* **TASK TO CARRY OUT**
Restate each entry word for word. Keep every detail intact.
INPUT RECORDS Block Start
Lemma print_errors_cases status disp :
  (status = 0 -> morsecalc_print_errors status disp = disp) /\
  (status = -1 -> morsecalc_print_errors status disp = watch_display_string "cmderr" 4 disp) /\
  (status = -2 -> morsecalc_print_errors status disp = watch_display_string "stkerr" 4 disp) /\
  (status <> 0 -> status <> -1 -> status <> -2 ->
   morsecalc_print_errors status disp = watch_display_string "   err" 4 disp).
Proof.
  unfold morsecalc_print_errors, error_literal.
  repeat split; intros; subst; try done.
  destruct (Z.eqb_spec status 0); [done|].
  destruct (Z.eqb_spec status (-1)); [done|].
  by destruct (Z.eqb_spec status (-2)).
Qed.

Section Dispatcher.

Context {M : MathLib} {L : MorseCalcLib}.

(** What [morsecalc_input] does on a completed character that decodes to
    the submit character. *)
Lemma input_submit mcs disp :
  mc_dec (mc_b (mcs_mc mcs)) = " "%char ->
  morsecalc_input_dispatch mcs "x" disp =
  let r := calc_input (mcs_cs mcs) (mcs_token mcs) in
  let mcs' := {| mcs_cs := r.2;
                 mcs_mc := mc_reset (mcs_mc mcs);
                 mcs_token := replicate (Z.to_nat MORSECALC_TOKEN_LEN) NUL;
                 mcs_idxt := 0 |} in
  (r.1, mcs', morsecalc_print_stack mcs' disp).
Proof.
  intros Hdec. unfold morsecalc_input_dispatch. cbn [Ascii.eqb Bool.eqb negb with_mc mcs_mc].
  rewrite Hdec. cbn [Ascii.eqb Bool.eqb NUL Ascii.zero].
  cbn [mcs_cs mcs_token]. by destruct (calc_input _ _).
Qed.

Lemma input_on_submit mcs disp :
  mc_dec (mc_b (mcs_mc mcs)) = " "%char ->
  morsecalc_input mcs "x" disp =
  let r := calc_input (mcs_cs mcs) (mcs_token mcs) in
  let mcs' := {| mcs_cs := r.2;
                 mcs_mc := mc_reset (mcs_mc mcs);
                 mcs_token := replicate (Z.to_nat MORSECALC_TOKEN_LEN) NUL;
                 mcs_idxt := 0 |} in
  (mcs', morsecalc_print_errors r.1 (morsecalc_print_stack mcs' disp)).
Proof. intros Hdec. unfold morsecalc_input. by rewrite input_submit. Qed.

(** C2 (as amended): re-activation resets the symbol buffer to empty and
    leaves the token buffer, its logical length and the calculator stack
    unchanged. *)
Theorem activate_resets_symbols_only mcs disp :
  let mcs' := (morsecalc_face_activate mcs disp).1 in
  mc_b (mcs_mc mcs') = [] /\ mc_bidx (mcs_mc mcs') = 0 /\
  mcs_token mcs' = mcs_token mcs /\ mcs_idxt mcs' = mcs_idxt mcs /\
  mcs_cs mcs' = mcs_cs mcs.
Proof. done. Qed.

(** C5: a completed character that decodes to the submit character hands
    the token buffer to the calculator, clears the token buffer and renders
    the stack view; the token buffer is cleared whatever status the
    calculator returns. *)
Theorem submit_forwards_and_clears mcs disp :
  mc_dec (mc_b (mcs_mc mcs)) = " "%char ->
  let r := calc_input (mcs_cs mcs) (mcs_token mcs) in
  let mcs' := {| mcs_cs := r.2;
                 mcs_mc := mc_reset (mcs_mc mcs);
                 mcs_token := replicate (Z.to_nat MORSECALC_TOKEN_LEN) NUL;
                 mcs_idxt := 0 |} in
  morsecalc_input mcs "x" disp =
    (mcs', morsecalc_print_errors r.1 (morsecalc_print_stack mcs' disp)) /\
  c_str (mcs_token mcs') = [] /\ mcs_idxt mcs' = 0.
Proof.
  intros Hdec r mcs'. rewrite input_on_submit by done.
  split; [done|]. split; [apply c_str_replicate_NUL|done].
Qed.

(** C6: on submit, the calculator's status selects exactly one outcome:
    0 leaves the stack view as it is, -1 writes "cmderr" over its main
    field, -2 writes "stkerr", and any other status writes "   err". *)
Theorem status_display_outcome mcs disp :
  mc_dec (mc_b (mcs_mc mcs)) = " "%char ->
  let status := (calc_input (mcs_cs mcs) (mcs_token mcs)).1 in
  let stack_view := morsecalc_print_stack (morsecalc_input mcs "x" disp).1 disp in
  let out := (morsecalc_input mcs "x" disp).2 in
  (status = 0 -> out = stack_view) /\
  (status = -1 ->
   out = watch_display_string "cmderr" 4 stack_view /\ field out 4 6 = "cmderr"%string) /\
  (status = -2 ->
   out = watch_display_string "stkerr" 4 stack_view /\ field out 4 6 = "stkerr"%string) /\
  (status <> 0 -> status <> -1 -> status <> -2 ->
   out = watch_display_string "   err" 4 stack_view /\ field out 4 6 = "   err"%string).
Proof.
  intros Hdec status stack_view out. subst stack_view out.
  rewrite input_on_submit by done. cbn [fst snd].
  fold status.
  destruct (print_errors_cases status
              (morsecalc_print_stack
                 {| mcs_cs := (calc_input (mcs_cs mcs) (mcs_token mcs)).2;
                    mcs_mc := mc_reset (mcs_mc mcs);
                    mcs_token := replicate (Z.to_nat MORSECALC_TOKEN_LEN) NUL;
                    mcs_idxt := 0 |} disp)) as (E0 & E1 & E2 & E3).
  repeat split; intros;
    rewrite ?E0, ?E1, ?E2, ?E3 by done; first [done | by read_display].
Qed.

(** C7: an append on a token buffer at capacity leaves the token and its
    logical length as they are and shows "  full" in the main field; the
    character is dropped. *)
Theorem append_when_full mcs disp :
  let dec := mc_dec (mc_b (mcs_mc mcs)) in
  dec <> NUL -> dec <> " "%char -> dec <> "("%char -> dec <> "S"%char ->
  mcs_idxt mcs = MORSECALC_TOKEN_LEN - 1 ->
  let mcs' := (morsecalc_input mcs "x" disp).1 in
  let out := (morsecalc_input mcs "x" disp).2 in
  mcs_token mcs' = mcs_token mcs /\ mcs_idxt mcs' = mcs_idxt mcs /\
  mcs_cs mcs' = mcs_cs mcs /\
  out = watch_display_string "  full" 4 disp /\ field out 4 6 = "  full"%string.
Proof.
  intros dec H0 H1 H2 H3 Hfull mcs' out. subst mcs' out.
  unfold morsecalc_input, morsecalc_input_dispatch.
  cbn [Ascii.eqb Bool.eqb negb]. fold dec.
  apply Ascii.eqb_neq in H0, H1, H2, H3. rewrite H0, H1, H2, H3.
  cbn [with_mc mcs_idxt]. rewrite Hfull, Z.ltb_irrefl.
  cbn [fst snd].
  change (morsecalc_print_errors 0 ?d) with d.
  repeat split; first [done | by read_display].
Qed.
INPUT RECORDS Block End
* **EXERCISE RESULT**
Lemma print_errors_cases status disp :
  (status = 0 -> morsecalc_print_errors status disp = disp) /\
  (status = -1 -> morsecalc_print_errors status disp = watch_display_string "cmderr" 4 disp) /\
  (status = -2 -> morsecalc_print_errors status disp = watch_display_string "stkerr" 4 disp) /\
  (status <> 0 -> status <> -1 -> status <> -2 ->
   morsecalc_print_errors status disp = watch_display_string "   err" 4 disp).
Proof.
  unfold morsecalc_print_errors, error_literal.
  repeat split; intros; subst; try done.
  destruct (Z.eqb_spec status 0); [done|].
  destruct (Z.eqb_spec status (-1)); [done|].
  by destruct (Z.eqb_spec status (-2)).
Qed.

Section Dispatcher.

Context {M : MathLib} {L : MorseCalcLib}.

(** What [morsecalc_input] does on a completed character that decodes to
    the submit character. *)
Lemma input_submit mcs disp :
  mc_dec (mc_b (mcs_mc mcs)) = " "%char ->
  morsecalc_input_dispatch mcs "x" disp =
  let r := calc_input (mcs_cs mcs) (mcs_token mcs) in
  let mcs' := {| mcs_cs := r.2;
                 mcs_mc := mc_reset (mcs_mc mcs);
                 mcs_token := replicate (Z.to_nat MORSECALC_TOKEN_LEN) NUL;
                 mcs_idxt := 0 |} in
  (r.1, mcs', morsecalc_print_stack mcs' disp).
Proof.
  intros Hdec. unfold morsecalc_input_dispatch. cbn [Ascii.eqb Bool.eqb negb with_mc mcs_mc].
  rewrite Hdec. cbn [Ascii.eqb Bool.eqb NUL Ascii.zero].
  cbn [mcs_cs mcs_token]. by destruct (calc_input _ _).
Qed.

Lemma input_on_submit mcs disp :
  mc_dec (mc_b (mcs_mc mcs)) = " "%char ->
  morsecalc_input mcs "x" disp =
  let r := calc_input (mcs_cs mcs) (mcs_token mcs) in
  let mcs' := {| mcs_cs := r.2;
                 mcs_mc := mc_reset (mcs_mc mcs);
                 mcs_token := replicate (Z.to_nat MORSECALC_TOKEN_LEN) NUL;
                 mcs_idxt := 0 |} in
  (mcs', morsecalc_print_errors r.1 (morsecalc_print_stack mcs' disp)).
Proof. intros Hdec. unfold morsecalc_input. by rewrite input_submit. Qed.

(** C2 (as amended): re-activation resets the symbol buffer to empty and
    leaves the token buffer, its logical length and the calculator stack
    unchanged. *)
Theorem activate_resets_symbols_only mcs disp :
  let mcs' := (morsecalc_face_activate mcs disp).1 in
  mc_b (mcs_mc mcs') = [] /\ mc_bidx (mcs_mc mcs') = 0 /\
  mcs_token mcs' = mcs_token mcs /\ mcs_idxt mcs' = mcs_idxt mcs /\
  mcs_cs mcs' = mcs_cs mcs.
Proof. done. Qed.

(** C5: a completed character that decodes to the submit character hands
    the token buffer to the calculator, clears the token buffer and renders
    the stack view; the token buffer is cleared whatever status the
    calculator returns. *)
Theorem submit_forwards_and_clears mcs disp :
  mc_dec (mc_b (mcs_mc mcs)) = " "%char ->
  let r := calc_input (mcs_cs mcs) (mcs_token mcs) in
  let mcs' := {| mcs_cs := r.2;
                 mcs_mc := mc_reset (mcs_mc mcs);
                 mcs_token := replicate (Z.to_nat MORSECALC_TOKEN_LEN) NUL;
                 mcs_idxt := 0 |} in
  morsecalc_input mcs "x" disp =
    (mcs', morsecalc_print_errors r.1 (morsecalc_print_stack mcs' disp)) /\
  c_str (mcs_token mcs') = [] /\ mcs_idxt mcs' = 0.
Proof.
  intros Hdec r mcs'. rewrite input_on_submit by done.
  split; [done|]. split; [apply c_str_replicate_NUL|done].
Qed.

(** C6: on submit, the calculator's status selects exactly one outcome:
    0 leaves the stack view as it is, -1 writes "cmderr" over its main
    field, -2 writes "stkerr", and any other status writes "   err". *)
Theorem status_display_outcome mcs disp :
  mc_dec (mc_b (mcs_mc mcs)) = " "%char ->
  let status := (calc_input (mcs_cs mcs) (mcs_token mcs)).1 in
  let stack_view := morsecalc_print_stack (morsecalc_input mcs "x" disp).1 disp in
  let out := (morsecalc_input mcs "x" disp).2 in
  (status = 0 -> out = stack_view) /\
  (status = -1 ->
   out = watch_display_string "cmderr" 4 stack_view /\ field out 4 6 = "cmderr"%string) /\
  (status = -2 ->
   out = watch_display_string "stkerr" 4 stack_view /\ field out 4 6 = "stkerr"%string) /\
  (status <> 0 -> status <> -1 -> status <> -2 ->
   out = watch_display_string "   err" 4 stack_view /\ field out 4 6 = "   err"%string).
Proof.
  intros Hdec status stack_view out. subst stack_view out.
  rewrite input_on_submit by done. cbn [fst snd].
  fold status.
  destruct (print_errors_cases status
              (morsecalc_print_stack
                 {| mcs_cs := (calc_input (mcs_cs mcs) (mcs_token mcs)).2;
                    mcs_mc := mc_reset (mcs_mc mcs);
                    mcs_token := replicate (Z.to_nat MORSECALC_TOKEN_LEN) NUL;
                    mcs_idxt := 0 |} disp)) as (E0 & E1 & E2 & E3).
  repeat split; intros;
    rewrite ?E0, ?E1, ?E2, ?E3 by done; first [done | by read_display].
Qed.

(** C7: an append on a token buffer at capacity leaves the token and its
    logical length as they are and shows "  full" in the main field; the
    character is dropped. *)
Theorem append_when_full mcs disp :
  let dec := mc_dec (mc_b (mcs_mc mcs)) in
  dec <> NUL -> dec <> " "%char -> dec <> "("%char -> dec <> "S"%char ->
  mcs_idxt mcs = MORSECALC_TOKEN_LEN - 1 ->
  let mcs' := (morsecalc_input mcs "x" disp).1 in
  let out := (morsecalc_input mcs "x" disp).2 in
  mcs_token mcs' = mcs_token mcs /\ mcs_idxt mcs' = mcs_idxt mcs /\
  mcs_cs mcs' = mcs_cs mcs /\
  out = watch_display_string "  full" 4 disp /\ field out 4 6 = "  full"%string.
Proof.
  intros dec H0 H1 H2 H3 Hfull mcs' out. subst mcs' out.
  unfold morsecalc_input, morsecalc_input_dispatch.
  cbn [Ascii.eqb Bool.eqb negb]. fold dec.
  apply Ascii.eqb_neq in H0, H1, H2, H3. rewrite H0, H1, H2, H3.
  cbn [with_mc mcs_idxt]. rewrite Hfull, Z.ltb_irrefl.
  cbn [fst snd].
  change (morsecalc_print_errors 0 ?d) with d.
  repeat split; first [done | by read_display].
Qed.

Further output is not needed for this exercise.